In the versions of Microsoft Office released between 1997 and 2004, a digital assistant Clippy in the form of a paper clip was used. Subsequently, the company abandoned it with the release of Office 2007, although there were attempts to revive Clippy in various reincarnations: in Microsoft Teams, on "ugly" Christmas sweaters, as a money clip. Now it's time for a new attempt to revive Clippy - as part of a third-party open-source utility called Winpilot.
The Winpilot program is designed to remove viruses, disable annoying standard user interface settings, and remove ads from Windows 11. It has existed since 2023, but was called BloatyNosy back then. The new version 2024.5.6 added a utility Tiny11builder, which creates a reduced installation ISO image of Windows 11. Other features include the ability to disable personalized ads, restore the full context menu, clean up preloaded software, and disable Bing Cloud content search.
Clippy appears in Winpilot to help the user navigate through various application features. The Clippy popup hint is located above the application's user interface. When you first launch Winpilot and interact with the program, Clippy offers you the opportunity to ask questions and suggests two options - for example, to check the version of Windows or "Fix my system".

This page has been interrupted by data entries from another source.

Lemma same_ctl_settle i ok token st st' : same_ctl st st' -> same_ctl st (settle_locked i ok token st').
Proof.
  intros H. unfold settle_locked. destruct ok; [|auto with store].
  assert (Hf : forall x, same_ctl st x -> same_ctl st (x <| cache_frozen := true |>))
    by (intros x []; by split).
  repeat case_match; auto 10 with store.
Qed.

Lemma same_ctl_drop i st st' : same_ctl st st' -> same_ctl st (drop_resident i st').
Proof. unfold drop_resident. auto with store. Qed.
#[export] Hint Resolve same_ctl_settle same_ctl_drop : store.

Lemma same_ctl_reserve k t st i a st' : reserve_locked k t st = Ret (i, a, st') -> same_ctl st st'.
Proof.
  unfold reserve_locked. intros E. repeat case_match; simplify_eq. split; try done.
  unfold upd_slot. cbn. by rewrite length_alter.
Qed.
#[export] Hint Resolve same_ctl_reserve : store.

Definition sets_fixed (op : StoreOp) : bool := match op with OpSetFixed _ => true | _ => false end.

If the user hasn't asked anything or clicked on the popup hint yet, they will receive a random suggestion or comment from Clippy. When performing a specific action, such as software deletion, the operation status and confirmation will appear instead of Clippy's comment at the bottom of the popup hint.
The Winpilot developer did not create Clippy's functional capabilities on their own, but used code from another open-source project called Clippy from FireCube. Unlike Winpilot, the FireCube program allows you to place Clippy directly on the Windows 11 desktop and connect it to GPT 3.5 (using an API key) so that users can use it as a real AI chatbot.